McDonald's Sued for Posting of Nude Photos Print

An Arkansas couple who allege employees of a McDonald's misappropriated digital nude photos of the wife have filed a $3 million lawsuit that includes what may be the first ever claim of negligent failure to “protect and secure” a cell phone.

Under the legal concept of “bailment,” a restaurant generally is responsible for the safety of a guest's property, especially when it takes temporary possession of the property. Phillip Sherman and his wife Tina allege McDonald's “voluntarily assumed” such a duty after he left his cell phone containing the nude photos at one of the chain's restaurants in Fayetteville, Ark.

Before Phillip Sherman was able to retrieve the phone, the photos were downloaded from it and posted on a website which, according to the Shermans, is frequented by “pedophiles and perverts.”

McDonald's breached its duty “to protect and secure the cellular telephone belonging to Plaintiff Phillip Sherman,” the couple allege in their complaint, by “invading the private and personal contents of the cellular telephone” and publishing the photos online. Tina Sherman had previously sent the photos “in confidence” to her husband.

“The case is not simply about leaving personal property in a public place but about McDonald’s, through its employees, assuming the duty to turn the telephone off and safeguard it and failing to do so,” the Shermans' attorney, Tina M. Damron, said in a statement.

The couple visited the McDonald's in Fayetteville on their way home to Bella Vista, Ark., on July 5. After they left the restaurant, Phillip Sherman's mother received a call from manager Aaron Brummley on her husband's cell phone.

Brummley told her he had Phillip's phone, the suit says, and said he would turn it off and put it in a safe place for pickup the next day. But early on July 6, Tina received two text messages from her husband's phone which said “Hey do you know who I am?” and “I've seen your pictures Tina, I liked what I saw.”

A later text message directed Phillip to the website where the photos had been posted, along with Tina's name and phone number. The photos were removed from the site –- but not before one man from Fayetteville posting in a message thread said he lived near the Shermans and other users of the site suggested “what he should do” when he arrived there.

“To date the Plaintiffs have no security and continue to suffer severe emotional distress while remaining in their own residence,” the suit says. The Shermans are also seeking damages for outrage and invasion of privacy.

A bailment normally exists when the bailor surrenders possession of property to the bailee and the bailee has a duty to return the goods.
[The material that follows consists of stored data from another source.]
(* ===== verification/_CoqProject ===== *)
-Q . S2P
Prelude.v
Bits.v
PrivilegeDefs.v
Privilege.v
Bitmap.v
ByteOrder.v
ByteMem.v
Heap.v
BaseList.v
ListIter.v
DList.v
PList.v
IList.v
IntrusiveList.v
LifoBuffer.v
TranxAlloc.v
Histogram.v
Mbr.v
Window.v
BoundsArray.v
SortRecord.v
Mdl.v
SelArg.v
MemRootArray.v
HashFilo.v
QueryTables.v
LexStream.v
BinaryString.v
JoinCache.v
Xid.v
Transaction.v
Handler.v
IntervalList.v
SqlInt.v
DateMode.v
SelectLimit.v
MyTime.v
Calendar.v
TimeLib.v
SecValue.v
Temporal.v
TimeValue.v
DatetimeValue.v
Timestamp.v
SqlState.v
Diagnostics.v
KeySeg.v
Sequence.v
BoundedQueue.v
ItemTree.v
Field.v
JsonWriter.v
FilesortBuffer.v
InPredicate.v
SessionTime.v
LooseScan.v
CommitOrder.v
(* ===== verification/Prelude.v ===== *)
(** * Verification of the server headers of MariaDB 10.5.2

    The repository holds a course project together with an installed MariaDB
    server; the C and C++ code is what that installation ships for writing
    plugins: the headers under
    [src/mariaDB/mariadb-10.5.2-winx64/include/mysql/server/] (and its
    [private/]).  Most of them declare things that are compiled elsewhere.  Some
    carry code of their own: macros, inline functions, templates and classes
    with their bodies.  That code is the subject of this library; file names
    below are relative to that directory.

    ** How the code is modelled

    - Machine integers are [Z] with their wrap-around written out ([wrap], [u8] to
      [u64], [s32], [s64] below); the bit operators of C are notations of
      [cxx_scope].  Where a signed operation could overflow, or an enum or a
      pointer may be misused, the definition returns [option].
    - A failing [DBUG_ASSERT], a null dereference, a read outside an array and a
      division by zero have no result: [None], or [undefined] in the monad
      [prog] of Heap.v.  A theorem that a call returns is then also a theorem that
      none of these happens.  Bitmap.v has a parameter for the build: there a failing
      assertion stops a debug build only, and its theorems are about both.
    - Pointer structures live in one store from field addresses to values
      (Heap.v); operations are programs of the monad [prog], written in the
      order of the source.  Allocation takes its outcome as an argument, so that
      both success and failure of [malloc] are covered.
    - Loops whose bound is not structural take fuel.  Running out of fuel is
      [None] too, and every theorem about such a loop gives a fuel, in terms of
      the length of the list, the width of the array or the number of blocks,
      for which the result exists.

    ** The parts

    Words and bytes:
    - Bits.v: [private/my_bit.h].  Population count, logarithm, first set bit,
      rounding to powers of two, bit reversal.  The class [FirstBit] is what
      bitmaps need of [my_find_first_bit]; the portable function implements it.
    - Bitmap.v: [private/sql_bitmap.h], the template [Bitmap<width>] and its
      iterator, refined to finite sets of bits; proved against [FirstBit].
    - ByteOrder.v: [byte_order_generic.h], [byte_order_generic_x86.h],
      [byte_order_generic_x86_64.h], [myisampack.h] and the float macros of
      [big_endian.h] and [little_endian.h].  Every reader and writer as a list of
      bytes; round trips, agreement of the variants, order of stored keys.
    - PrivilegeDefs.v, Privilege.v: [private/privilege.h] and the column order of
      [private/sql_acl.h].  The class [PrivilegeCodec] states what it means to
      store privileges in a grant table; four pairs of functions implement it.

    - KeySeg.v: [private/my_compare.h], lengths of key parts, bits inside records.
    - ByteMem.v: a memory of bytes and heap blocks, ranges of it, C strings, decimal
      texts, fixed buffers as lists of bytes (no code of its own); BinaryString.v,
      JoinCache.v, Xid.v, Mdl.v, SqlState.v, Diagnostics.v, KeySeg.v, Field.v,
      FilesortBuffer.v, JsonWriter.v and InPredicate.v use it.

    Containers:
    - Heap.v: the store, the monad, chains of cells (no code of its own).
    - BaseList.v, ListIter.v: [private/sql_list.h], [List<T>], its iterators, the
      copy and the bubble sort on it.  A list is refined to the sequence of its
      elements, with the shared sentinel and the address [last] in the invariant.
    - DList.v: the shape shared by the next two files.
    - PList.v: [private/sql_plist.h], [I_P_List] with its policies.
    - IList.v: [ilink], [base_ilist] and [SQL_I_List] of [private/sql_list.h].
    - IntrusiveList.v: [private/intrusive_list.h].
    - LifoBuffer.v: [private/sql_lifo_buffer.h]; the class [LifoBuffer] has the
      laws of a buffer, the forward and the backward buffer are its instances.
    - TranxAlloc.v: the node allocator of [private/semisync_master.h].
    - BoundsArray.v: [Bounds_checked_array] of [private/sql_array.h].
    - SortRecord.v: [private/sql_sort.h], the layout of filesort's records (the length
      fields are read and written with the macros of ByteOrder.v) and merge chunks.
    - FilesortBuffer.v: [private/filesort_utils.h], the buffer with records at one end
      and the pointers to them at the other.
    - BoundedQueue.v: [private/bounded_queue.h] and the macros of [private/queues.h];
      the classes [QueueFunctions] and [QueueLaws] are the heap of mysys.
    - MemRootArray.v: [private/mem_root_array.h] on the buffers of a memory root,
      with constructed and destroyed objects.
    - HashFilo.v: [private/hash_filo.h]; the class [HashTable] has the laws of the
      hash table that it links through, sets are an instance.
    - BinaryString.v: [Static_binary_string] and [Binary_string] of
      [private/sql_string.h] on a memory with heap blocks; the class [Realloc] has
      the law of the growth step, [moving_realloc] is an instance.

    Locking, values and limits:
    - Mdl.v: [private/mdl.h], keys and requests of metadata locks.
    - SqlInt.v: [private/sql_type_int.h], integers of either signedness.
    - DateMode.v: [private/sql_basic_types.h], flags of temporal conversions.
    - MyTime.v: [private/my_time.h], the check of timestamps, fractions of seconds.
    - SelectLimit.v: [private/sql_limit.h].
    - Sequence.v: [private/sql_sequence.h], the next value of a sequence, with overflow
      undefined or wrapping.

    Temporal values ([private/sql_type.h] with [private/sql_time.h]); every class
    of the header has one invariant and a file has the functions of one or a few:
    - Calendar.v: [calc_daynr] is injective and monotone on valid dates, bounds.
    - TimeLib.v: the class [TimeLib] lists the functions of [my_time.c] and
      [sql_time.cc] that the header calls, [TimeLaws] what it relies on; [civil_lib]
      with [civil_laws] is an instance.  Also the inline functions of [sql_time.h].
    - SecValue.v: [Sec6], [Sec9], [VSec9], [Sec6_add], seconds with a fraction.
    - Temporal.v: [Temporal], [Temporal_hybrid], [Extract_source],
      [Interval_DDhhmmssff].
    - TimeValue.v: [Time], the conversions to it, truncation and rounding.
    - DatetimeValue.v: [Temporal_with_date], [Date], [Datetime].
    - Timestamp.v: [Timestamp], [Timestamp_or_zero_datetime] and the native form.
    Members that the header only declares are the classes [SecMembers],
    [TemporalMembers], [TimeMembers], [DateMembers] and [TimestampMembers], with the
    laws that their callers assert.

    The parser's input and the tables of a statement ([private/sql_lex.h]):
    - LexStream.v: the two buffers of [Lex_input_stream], refined to the list of
      the characters read and whether each was echoed.
    - QueryTables.v: [Query_tables_list] with prelocking (on Heap.v and DList.v),
      the flags that make a statement unsafe for the binary log.

    Conditions and the session:
    - SqlState.v: [private/sql_error.h], SQLSTATEs and conditions, the texts put into
      messages (class [Printers]).
    - Diagnostics.v: [private/sql_error.h], [Warning_info] and [Diagnostics_area], the
      stack of the former (on PList.v); what is compiled elsewhere is the class
      [WarningMembers] with [WarningLaws].
    - SessionTime.v: [private/sql_class.h] with [my_sys.h] and
      [private/my_time.h], the time of a statement.
    - CommitOrder.v: [private/sql_class.h], [wait_for_commit] (on Heap.v).

    Storage engines and transactions:
    - Handler.v: [private/handler.h], the wrappers of class [handler] that keep the
      state of its scans, over the class [StorageEngine] of the virtual functions;
      the instance [traced] writes down what any engine is asked to do.
    - Transaction.v: [THD_TRANS] and [Ha_trx_info] of [private/handler.h].
    - Xid.v: [xid_t] of [private/handler.h] and its text in [private/log_event.h].
    - IntervalList.v: [private/structs.h], the intervals of auto-increment values;
      the identifiers of LAST_INSERT_ID of [private/sql_class.h].  The class
      [IntervalsAppend] has the laws of the function compiled elsewhere.

    Expressions and columns:
    - ItemTree.v: [private/item.h], [private/item_func.h], [private/item_row.h], trees
      of items in a store (on Heap.v and BaseList.v), what they depend on, walks; the
      leaves are the class [LeafItem].
    - InPredicate.v: [private/item_cmpfunc.h], IN and simple CASE.  [ItemValues] has the
      values of items, [CmpItem] with [CmpItemLaws] is the interface of comparators,
      which those of strings, integers and reals implement.
    - Field.v: [private/field.h], columns in a record (class [FieldType]): NULL bits,
      copies of records, integers, lengths and pointers of strings and blobs.

    Query processing:
    - JoinCache.v: [private/sql_join_cache.h], references inside join buffers, the
      space that is left, the links between the caches of a join.
    - Histogram.v: [private/sql_statistics.h].
    - Mbr.v: [private/spatial.h], rectangles over the classes [Coord] and
      [CoordOrder] (doubles that are not NaN).
    - LooseScan.v: [private/opt_subselect.h], the search for a loose index scan over the
      classes [Cost] and [CostOrder].
    - JsonWriter.v: [private/my_json_writer.h], the guards that write the optimizer trace.
    - SelArg.v: [private/opt_range.h], intervals of the range optimizer; the class
      [EndOrder] is what they need of the comparison of key values.
    - Window.v: [private/item_windowfunc.h], window functions as machines over the
      class [Dbl] of double arithmetic.

    ** What the theorems show

    Refinement ([base_list_ops_refine], [plist_ops_refine], [ilist_ops_refine],
    [intrusive_list_refines], [bitmap_ops_refine]): any operation, or any
    sequence of operations, does to the abstract value what its name says and
    restores the invariant of the representation, with a frame: cells outside
    the structure keep their contents; likewise the stack of warnings ([warning_infos_nest]),
    the waiters of a commit ([waiter_removed]), the queue of the best rows
    ([bounded_queue_keeps_best]) and the records of a sort ([sort_buffer_holds_records]).
    Round trips and agreement of codecs
    ([store_korr_roundtrip], [korr_variants_agree], [db_rights_roundtrip],
    [lifo_roundtrip], [date_mode_roundtrip], [mdl_key_roundtrip], [sort_buffer_walk],
    [blob_values_roundtrip]); [json_document_written] gives the exact condition on
    unsigned numbers for a document to be written as it was meant.
    Meaning ([interval_algebra], [store_min_key_lower_bound], [mdl_key_order],
    [timestamp_check_is_safe], [percentile_disc_value], [mbr_relations]): what the
    code computes on its representation is the operation on what it stands for.
    Expressions ([update_used_tables_spec], [excl_dep_on_table_is_safe],
    [walk_is_postorder]): a cached or computed answer is that of the leaves of the tree.
    IN and CASE ([in_is_kleene_or], [case_stops_at_null], [null_of_other_comparator]): the
    answer is the disjunction of the comparisons in three-valued logic, or UNKNOWN where
    comparators disagree on whether the predicant is NULL.  Columns
    ([null_bits_isolated]): a NULL bit is a value of its own.  The optimizer
    ([loose_scan_conditions], [cheapest_way_kept]): what is taken is possible, and the
    cheapest.  The session ([session_times_increase], [query_warnings]): time that does not
    repeat while the seconds fit, the warnings of the last statement.
    Types of values ([time_constructors_valid], [date_constructors_valid]): what the
    constructors leave is a value of its class.  The first theorem says, for each
    rounding mode, what the digits become and when an assertion fails; the second
    assumes the mode to truncate or to round.
    What temporal values mean ([conversion_to_time], [extract_fields_spec],
    [sec6_add_spec], [add_nanoseconds_mmssff_spec], [time_seconds_roundtrip],
    [datetime_seconds_order], [timestamp_order]): fields, sums and comparisons are
    those of the number of seconds or microseconds that the value stands for.
    Liveness ([scans_can_always_end]): in every state that calls of the wrappers can
    reach, whatever the engine answered, the scan can be ended, and the engine has seen
    matching calls.  What a statement leaves behind ([trx_lists_refine],
    [insert_ids_of_statement], [auto_increment_restored]).  Packed and printed
    identifiers, references inside buffers ([my_xid_roundtrip], [xid_text_safe],
    [xid_identity], [buffer_references], [free_space_is_exact]).
    Termination with the result
    ([bubble_sort_sorts], [find_bucket_spec], [iterator_enumerates],
    [interval_list_life]).  Safety of
    memory ([allocate_node_ok], [free_nodes_before_ok], [tranx_release_all],
    [lifo_space_transfer], [string_appends]) and of its ownership
    ([no_block_lost]).  Arithmetic without overflow ([ntile_buckets],
    [hybrid_comparisons], [hybrid_conversions], [range_selectivity_counts]).
    Error behaviour, where the code does not do what it means to:
    [push_back_oom_breaks_iteration], [pop_back_erases_sentinel],
    [push_front_onto_empty_loses], [find_bucket_two_reads_outside],
    [touches_one_direction], [round_of_undefined], [bitmap_print_defined],
    [references_wrap], [free_space_is_exact] (its last part), [binlog_second_overflows],
    [null_of_other_comparator], [tracing_off_is_quiet], [five_arguments_without_memory],
    [increment_value_exact] (its last part).

    ** What the model assumes

    Code that is not in the headers is a parameter: the bit reversal table, the
    allocator, comparison functions, the conversions and arithmetic of doubles,
    [my_qsort2], the caches of item values, the calendar and the parsers of
    [my_time.c].  What is assumed of it is a named
    hypothesis or the law of a class, and each has an instance at which the
    theorems are evaluated.

    ** Not modelled

    - Bodies that are compiled into the server: most of the classes of items, fields,
      tables, the lexer, the log events and the handler are only declared in the headers,
      and their inline accessors return a member or forward a virtual call.  With them go
      the values of items, the storing and comparing of column values, and the functions
      that block or take locks.
    - Character sets (tables and functions defined elsewhere) and the glue to the Galera
      library ([wsrep]).
    - Platform glue ([my_global.h], [my_pthread.h], atomics, sockets) and the
      instrumentation interface [mysql/psi/]; generated files (error numbers,
      the character tables).
    - The Java programs, SQL scripts and data files of the repository.

    ** Order of the work

    Containers and codecs were done first, because everything else stores its
    state in them; then statistics, geometry and window functions; then the
    value types; then join buffers, transactions and handlers; then the diagnostics
    area, expressions, columns, sort buffers, and the session.  What is left that the
    headers define: the upper bound of keys in SelArg.v (the mirror image of the lower
    one), the guards of [private/sql_class.h] that save and restore a part of the session,
    and the remaining classes of items.

    The rest of this file is shared by every component: machine words, bits,
    small lists. *)

From stdpp Require Import base numbers list.
From Stdlib Require Import ZArith Lia Btauto.
(** ** Highest bit *)

(** The high half of a [2k]-bit word is empty exactly when the mask of the high
    half misses it. *)
Lemma high_half_zero k v :
  0 <= k -> is_word (k + k) v -> (v &&& (Z.ones k <<< k) =? 0) = (v >>> k =? 0).
Proof.
  intros Hk Hv. apply eq_true_iff_eq. rewrite !Z.eqb_eq. split; intros H.
  - apply Z.bits_inj'. intros i Hi. rewrite Z.shiftr_spec, Z.bits_0 by done.
    apply (f_equal (fun x => Z.testbit x (i + k))) in H.
    rewrite Z.land_spec, Z.shiftl_spec, Z.bits_0 in H by lia.
    replace (i + k - k) with i in H by lia. destruct (decide (i < k)) as [Hik | Hik].
    + rewrite Z.ones_spec_low, andb_true_r in H by lia. done.
    + apply (testbit_word_high (k + k)); [done | lia].
  - apply Z.bits_inj'. intros i Hi. rewrite Z.land_spec, Z.shiftl_spec, Z.bits_0 by done.
    destruct (decide (i < k)); [by rewrite (Z.testbit_neg_r _ (i - k)), andb_false_r by lia |].
    apply (f_equal (fun x => Z.testbit x (i - k))) in H.
    rewrite Z.shiftr_spec, Z.bits_0 in H by lia. replace (i - k + k) with i in H by lia.
    by rewrite H.
Qed.

(** One level of the binary search for the highest bit. *)
Lemma log2_search_step (f : Z -> Z) k v :
  0 < k -> (forall x, is_word k x -> f x = Z.log2 x) -> is_word (k + k) v ->
  (if negb (v &&& (Z.ones k <<< k) =? 0) then f (wrap k (v >>> k)) + k else f (wrap k v)) = Z.log2 v.
Proof.
  intros Hk Hf Hv. rewrite high_half_zero by (done || lia). destruct Hv as [Hv1 Hv2].
  rewrite Hf, (Hf (wrap k v)) by (apply is_word_wrap; lia).
  rewrite Z.shiftr_div_pow2 by lia. assert (Hp : 0 < 2 ^ k) by lia.
  rewrite Z.pow_add_r in Hv2 by lia.
  destruct (Z.eqb_spec (v / 2 ^ k) 0) as [E | E]; simpl.
  - f_equal. apply wrap_small. apply Z.div_small_iff in E; unfold is_word; lia.
  - assert (Hw : is_word k (v / 2 ^ k)) by (split; [apply Z.div_pos | apply Z.div_lt_upper_bound]; lia).
    assert (2 ^ k <= v) by (apply Z.nlt_ge; intros ?; apply E; by apply Z.div_small).
    rewrite wrap_small by done. rewrite <- Z.shiftr_div_pow2 by lia. rewrite Z.log2_shiftr by lia.
    pose proof (Z.log2_le_pow2 v k). lia.
Qed.

Lemma my_bit_log2_uint8_log2 v : is_word 8 v -> my_bit_log2_uint8 v = Z.log2 v.
Proof.
  apply (bounded_check (fun v => my_bit_log2_uint8 v = Z.log2 v) 256). by vm_compute.
Qed.

Lemma my_bit_log2_uint16_log2 v : is_word 16 v -> my_bit_log2_uint16 v = Z.log2 v.
Proof. apply (log2_search_step my_bit_log2_uint8 8); [done | apply my_bit_log2_uint8_log2]. Qed.

Lemma my_bit_log2_uint32_log2 v : is_word 32 v -> my_bit_log2_uint32 v = Z.log2 v.
Proof. apply (log2_search_step my_bit_log2_uint16 16); [done | apply my_bit_log2_uint16_log2]. Qed.

(** the constexpr binary search of [my_bit_log2_uint64] computes the index
    of the highest set bit of every 64-bit word (and 0 for 0). *)
Theorem my_bit_log2_uint64_log2 v : is_word 64 v -> my_bit_log2_uint64 v = Z.log2 v.
Proof. apply (log2_search_step my_bit_log2_uint32 32); [done | apply my_bit_log2_uint32_log2]. Qed.

(** ** Counting bits *)

(** The number of set bits below [w]. *)
Definition bit_count (w z : Z) : Z := Z.of_nat (length (filter (fun i => Z.testbit z i = true) (seqZ 0 w))).

Lemma length_filter_fmap {A B} (f : A -> B) (P : B -> Prop) `{forall x, Decision (P x)} (l : list A) :
  length (filter P (f <$> l)) = length (filter (fun x => P (f x)) l).
Proof.
  induction l as [| x l IH]; [done |]. rewrite fmap_cons, !filter_cons. by repeat case_decide; simpl; rewrite ?IH.
Qed.

Lemma filter_ext_on {A} (P Q : A -> Prop) `{forall x, Decision (P x)} `{forall x, Decision (Q x)} (l : list A) :
  (forall x, x ∈ l -> P x <-> Q x) -> filter P l = filter Q l.
Proof.
  induction l as [| x l IH]; intros Hl; [done |]. rewrite !filter_cons.
  rewrite IH by (intros; apply Hl; by right). specialize (Hl x ltac:(left)).
  repeat case_decide; tauto.
Qed.

Lemma bit_count_split k h z :
  0 <= k -> 0 <= h -> bit_count (k + h) z = bit_count k z + bit_count h (z >>> k).
Proof.
  intros Hk Hh. unfold bit_count. rewrite seqZ_app, filter_app, length_app, Nat2Z.inj_add by done.
  do 2 f_equal. replace (0 + k) with (k + 0) by lia. rewrite <- fmap_add_seqZ, length_filter_fmap.
  f_equal. apply filter_ext_on. intros i Hi%elem_of_seqZ.
  rewrite Z.shiftr_spec by lia. by rewrite Z.add_comm.
Qed.

Lemma bit_count_wrap k z : 0 <= k -> bit_count k (wrap k z) = bit_count k z.
Proof.
  intros Hk. unfold bit_count. do 2 f_equal. apply filter_ext_on. intros i Hi%elem_of_seqZ.
  rewrite testbit_wrap by lia. destruct (Z.ltb_spec i k); [done | lia].
Qed.

Lemma bit_count_bounds k z : 0 <= k -> 0 <= bit_count k z <= k.
Proof.
  intros Hk. unfold bit_count. pose proof (length_filter (fun i => Z.testbit z i = true) (seqZ 0 k)).
  rewrite length_seqZ in *. lia.
Qed.

(** The base-16 digits of a word, each transformed by [f]. *)
Fixpoint nibs (n : nat) (f : Z -> Z) (v : Z) : Z :=
  match n with
  | O => 0
  | S n => f (v mod 16) + 16 * nibs n f (v / 16)
  end.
The alleged arrangement between Phillip Sherman and the McDonald's does appear to be a bailment insofar as Brummley took possession of the phone and “warranted” that it would be kept safe.

But negligent safekeeping of property cases usually involve the loss of or damage to a bailor's property and it is far from clear that the Shermans can hold McDonald's liable for "invading" the contents of the cell phone.

In a variation on the same theme, the parents of a Snohomish, Wash., teenager have sued the high-school administrators who suspended her from the cheerleading squad after nude photos of her and a friend were taken from a cell phone and distributed to other students.

The defendants violated Brooke Nielsen's privacy by “possessing, viewing, and circulating Ms. Nielsen's image without her consent or authority of law,” the complaint says.

UPDATE

  • As On Point reports here, the case was dismissed Feb. 26, 2010 after the parties reached a settlement.